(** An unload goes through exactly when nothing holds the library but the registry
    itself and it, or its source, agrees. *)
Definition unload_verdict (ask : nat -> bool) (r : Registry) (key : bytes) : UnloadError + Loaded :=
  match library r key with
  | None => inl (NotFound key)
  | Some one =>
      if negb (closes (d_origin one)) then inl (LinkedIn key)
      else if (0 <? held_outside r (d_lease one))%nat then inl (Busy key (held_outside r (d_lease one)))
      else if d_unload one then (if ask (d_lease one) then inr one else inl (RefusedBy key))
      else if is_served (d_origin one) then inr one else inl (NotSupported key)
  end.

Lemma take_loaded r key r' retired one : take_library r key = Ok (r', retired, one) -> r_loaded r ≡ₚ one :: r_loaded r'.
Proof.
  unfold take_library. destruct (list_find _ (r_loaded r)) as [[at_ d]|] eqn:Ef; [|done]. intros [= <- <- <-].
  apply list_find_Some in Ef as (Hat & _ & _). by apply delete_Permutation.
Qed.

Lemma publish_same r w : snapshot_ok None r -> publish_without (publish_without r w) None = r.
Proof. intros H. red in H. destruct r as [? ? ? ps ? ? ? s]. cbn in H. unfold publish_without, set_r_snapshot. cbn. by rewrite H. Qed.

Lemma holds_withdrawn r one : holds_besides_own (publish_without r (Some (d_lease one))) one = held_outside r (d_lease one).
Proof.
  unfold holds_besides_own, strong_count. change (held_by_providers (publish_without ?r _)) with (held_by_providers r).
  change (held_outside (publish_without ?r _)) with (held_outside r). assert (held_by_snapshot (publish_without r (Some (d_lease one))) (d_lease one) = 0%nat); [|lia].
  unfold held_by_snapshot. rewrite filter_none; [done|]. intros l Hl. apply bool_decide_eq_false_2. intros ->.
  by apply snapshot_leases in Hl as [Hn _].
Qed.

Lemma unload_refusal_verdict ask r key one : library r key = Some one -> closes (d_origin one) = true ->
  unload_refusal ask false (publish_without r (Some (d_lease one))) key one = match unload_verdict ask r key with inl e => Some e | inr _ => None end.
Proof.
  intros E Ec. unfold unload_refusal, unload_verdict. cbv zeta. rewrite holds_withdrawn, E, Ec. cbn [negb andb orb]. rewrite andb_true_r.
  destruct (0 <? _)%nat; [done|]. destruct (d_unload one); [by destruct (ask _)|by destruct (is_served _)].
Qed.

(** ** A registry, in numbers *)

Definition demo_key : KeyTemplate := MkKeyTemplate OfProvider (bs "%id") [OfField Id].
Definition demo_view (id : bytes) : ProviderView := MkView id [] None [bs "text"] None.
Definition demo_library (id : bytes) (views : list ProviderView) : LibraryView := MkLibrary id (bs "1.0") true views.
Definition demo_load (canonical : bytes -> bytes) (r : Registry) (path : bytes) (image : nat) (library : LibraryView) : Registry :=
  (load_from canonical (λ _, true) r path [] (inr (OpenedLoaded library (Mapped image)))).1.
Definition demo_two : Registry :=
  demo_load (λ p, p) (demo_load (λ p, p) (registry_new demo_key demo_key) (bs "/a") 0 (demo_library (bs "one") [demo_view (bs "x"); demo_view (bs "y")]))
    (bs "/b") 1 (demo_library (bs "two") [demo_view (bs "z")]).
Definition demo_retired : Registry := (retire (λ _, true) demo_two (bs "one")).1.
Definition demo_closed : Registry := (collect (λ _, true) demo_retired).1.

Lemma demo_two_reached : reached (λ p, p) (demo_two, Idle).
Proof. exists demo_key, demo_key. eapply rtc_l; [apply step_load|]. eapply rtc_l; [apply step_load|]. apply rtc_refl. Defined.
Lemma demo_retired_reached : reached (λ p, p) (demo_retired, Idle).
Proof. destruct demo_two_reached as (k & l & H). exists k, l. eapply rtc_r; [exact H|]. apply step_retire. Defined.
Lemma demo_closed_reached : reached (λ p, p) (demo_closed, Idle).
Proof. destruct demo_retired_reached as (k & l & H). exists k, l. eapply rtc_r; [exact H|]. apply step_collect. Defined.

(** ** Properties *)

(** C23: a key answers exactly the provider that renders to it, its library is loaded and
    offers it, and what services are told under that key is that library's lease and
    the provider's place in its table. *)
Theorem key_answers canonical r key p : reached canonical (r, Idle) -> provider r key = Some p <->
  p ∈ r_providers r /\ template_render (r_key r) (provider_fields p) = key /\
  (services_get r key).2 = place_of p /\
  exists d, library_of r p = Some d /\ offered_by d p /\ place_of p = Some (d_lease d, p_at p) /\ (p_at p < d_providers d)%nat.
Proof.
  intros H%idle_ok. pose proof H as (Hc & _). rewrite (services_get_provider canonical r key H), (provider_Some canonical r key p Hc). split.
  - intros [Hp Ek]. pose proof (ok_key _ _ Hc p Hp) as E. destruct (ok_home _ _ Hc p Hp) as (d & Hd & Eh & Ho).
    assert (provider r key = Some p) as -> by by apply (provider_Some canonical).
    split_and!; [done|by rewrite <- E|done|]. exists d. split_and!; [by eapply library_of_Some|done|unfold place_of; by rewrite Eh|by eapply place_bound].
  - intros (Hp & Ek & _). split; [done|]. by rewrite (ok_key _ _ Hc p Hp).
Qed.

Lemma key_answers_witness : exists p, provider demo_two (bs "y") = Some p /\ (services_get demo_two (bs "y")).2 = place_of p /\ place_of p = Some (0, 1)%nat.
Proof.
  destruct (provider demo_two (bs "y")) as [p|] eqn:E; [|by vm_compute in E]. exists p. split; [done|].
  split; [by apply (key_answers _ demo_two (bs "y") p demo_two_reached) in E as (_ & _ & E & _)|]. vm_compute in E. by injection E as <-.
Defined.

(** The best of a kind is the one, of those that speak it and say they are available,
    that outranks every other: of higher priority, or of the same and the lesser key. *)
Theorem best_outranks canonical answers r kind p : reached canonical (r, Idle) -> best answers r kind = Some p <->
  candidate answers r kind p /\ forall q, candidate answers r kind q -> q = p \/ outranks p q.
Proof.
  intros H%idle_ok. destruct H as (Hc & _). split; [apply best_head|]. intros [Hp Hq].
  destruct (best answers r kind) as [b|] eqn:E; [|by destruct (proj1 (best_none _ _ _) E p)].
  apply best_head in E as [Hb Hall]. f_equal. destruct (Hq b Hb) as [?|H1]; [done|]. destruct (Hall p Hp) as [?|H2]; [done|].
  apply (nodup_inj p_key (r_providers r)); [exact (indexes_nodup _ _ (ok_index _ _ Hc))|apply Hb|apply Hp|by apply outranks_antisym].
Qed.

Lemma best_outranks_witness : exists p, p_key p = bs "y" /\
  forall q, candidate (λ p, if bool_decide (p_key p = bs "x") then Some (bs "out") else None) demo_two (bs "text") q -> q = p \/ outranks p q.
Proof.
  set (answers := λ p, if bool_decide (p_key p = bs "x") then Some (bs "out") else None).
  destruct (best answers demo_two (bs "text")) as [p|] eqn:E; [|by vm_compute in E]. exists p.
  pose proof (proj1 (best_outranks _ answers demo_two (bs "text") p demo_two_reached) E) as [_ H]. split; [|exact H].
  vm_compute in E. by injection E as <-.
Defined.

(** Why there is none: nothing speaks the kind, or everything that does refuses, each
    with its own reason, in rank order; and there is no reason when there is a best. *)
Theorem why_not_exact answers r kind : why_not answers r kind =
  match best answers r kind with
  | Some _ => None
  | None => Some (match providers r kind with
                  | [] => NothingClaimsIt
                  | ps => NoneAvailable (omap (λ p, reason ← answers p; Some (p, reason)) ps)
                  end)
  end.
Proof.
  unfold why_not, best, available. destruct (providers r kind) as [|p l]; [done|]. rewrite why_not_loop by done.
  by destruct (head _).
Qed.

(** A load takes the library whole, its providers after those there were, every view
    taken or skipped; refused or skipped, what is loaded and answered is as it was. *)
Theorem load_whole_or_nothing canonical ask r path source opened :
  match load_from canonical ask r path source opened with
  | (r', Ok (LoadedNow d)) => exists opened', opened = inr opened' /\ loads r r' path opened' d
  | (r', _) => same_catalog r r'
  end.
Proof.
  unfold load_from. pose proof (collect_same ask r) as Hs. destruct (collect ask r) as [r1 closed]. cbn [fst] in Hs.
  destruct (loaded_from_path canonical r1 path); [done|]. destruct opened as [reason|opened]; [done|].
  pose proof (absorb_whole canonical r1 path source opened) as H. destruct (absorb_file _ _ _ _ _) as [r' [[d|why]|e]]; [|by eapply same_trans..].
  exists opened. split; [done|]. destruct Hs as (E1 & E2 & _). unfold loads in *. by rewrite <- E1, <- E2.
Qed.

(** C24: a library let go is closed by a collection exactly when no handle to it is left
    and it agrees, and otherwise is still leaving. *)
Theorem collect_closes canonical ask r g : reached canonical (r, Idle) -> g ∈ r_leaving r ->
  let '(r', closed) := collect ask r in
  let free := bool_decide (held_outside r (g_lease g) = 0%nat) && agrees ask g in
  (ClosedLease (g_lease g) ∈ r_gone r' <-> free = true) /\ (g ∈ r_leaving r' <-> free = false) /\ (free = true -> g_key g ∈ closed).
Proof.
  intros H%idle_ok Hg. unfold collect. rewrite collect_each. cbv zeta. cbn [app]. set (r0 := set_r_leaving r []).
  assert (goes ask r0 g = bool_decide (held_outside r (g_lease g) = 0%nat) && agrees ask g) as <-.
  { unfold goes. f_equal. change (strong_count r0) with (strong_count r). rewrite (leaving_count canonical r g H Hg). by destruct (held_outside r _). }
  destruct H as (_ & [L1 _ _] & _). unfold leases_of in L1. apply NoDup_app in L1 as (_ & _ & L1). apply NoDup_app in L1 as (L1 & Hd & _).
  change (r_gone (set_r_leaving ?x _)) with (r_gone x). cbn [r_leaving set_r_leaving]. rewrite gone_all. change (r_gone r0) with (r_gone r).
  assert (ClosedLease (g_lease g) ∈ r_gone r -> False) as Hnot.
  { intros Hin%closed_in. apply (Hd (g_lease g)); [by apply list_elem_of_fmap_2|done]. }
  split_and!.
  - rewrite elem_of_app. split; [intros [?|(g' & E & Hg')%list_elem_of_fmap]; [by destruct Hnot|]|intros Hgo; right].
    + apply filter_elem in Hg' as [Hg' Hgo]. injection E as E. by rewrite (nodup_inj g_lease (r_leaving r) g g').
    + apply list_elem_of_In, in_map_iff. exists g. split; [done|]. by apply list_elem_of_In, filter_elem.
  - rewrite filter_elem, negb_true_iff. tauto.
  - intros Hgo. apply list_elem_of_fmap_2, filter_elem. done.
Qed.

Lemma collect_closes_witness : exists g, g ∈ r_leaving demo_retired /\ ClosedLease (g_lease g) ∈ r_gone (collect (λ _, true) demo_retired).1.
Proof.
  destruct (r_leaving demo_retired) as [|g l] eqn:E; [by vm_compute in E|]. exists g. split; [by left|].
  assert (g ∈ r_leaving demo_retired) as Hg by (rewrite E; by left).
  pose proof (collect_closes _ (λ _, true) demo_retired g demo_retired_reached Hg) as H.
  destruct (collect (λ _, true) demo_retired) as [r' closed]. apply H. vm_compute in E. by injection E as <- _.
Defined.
==========
### Your assignment
Reprint exactly the lines above that start at the one with "(** C24: a library" and end at the one with "let '(r', closed) := collect ask r in", keeping both and adding none.

### Answer
(** C24: a library let go is closed by a collection exactly when no handle to it is left
    and it agrees, and otherwise is still leaving. *)
Theorem collect_closes canonical ask r g : reached canonical (r, Idle) -> g ∈ r_leaving r ->
  let '(r', closed) := collect ask r in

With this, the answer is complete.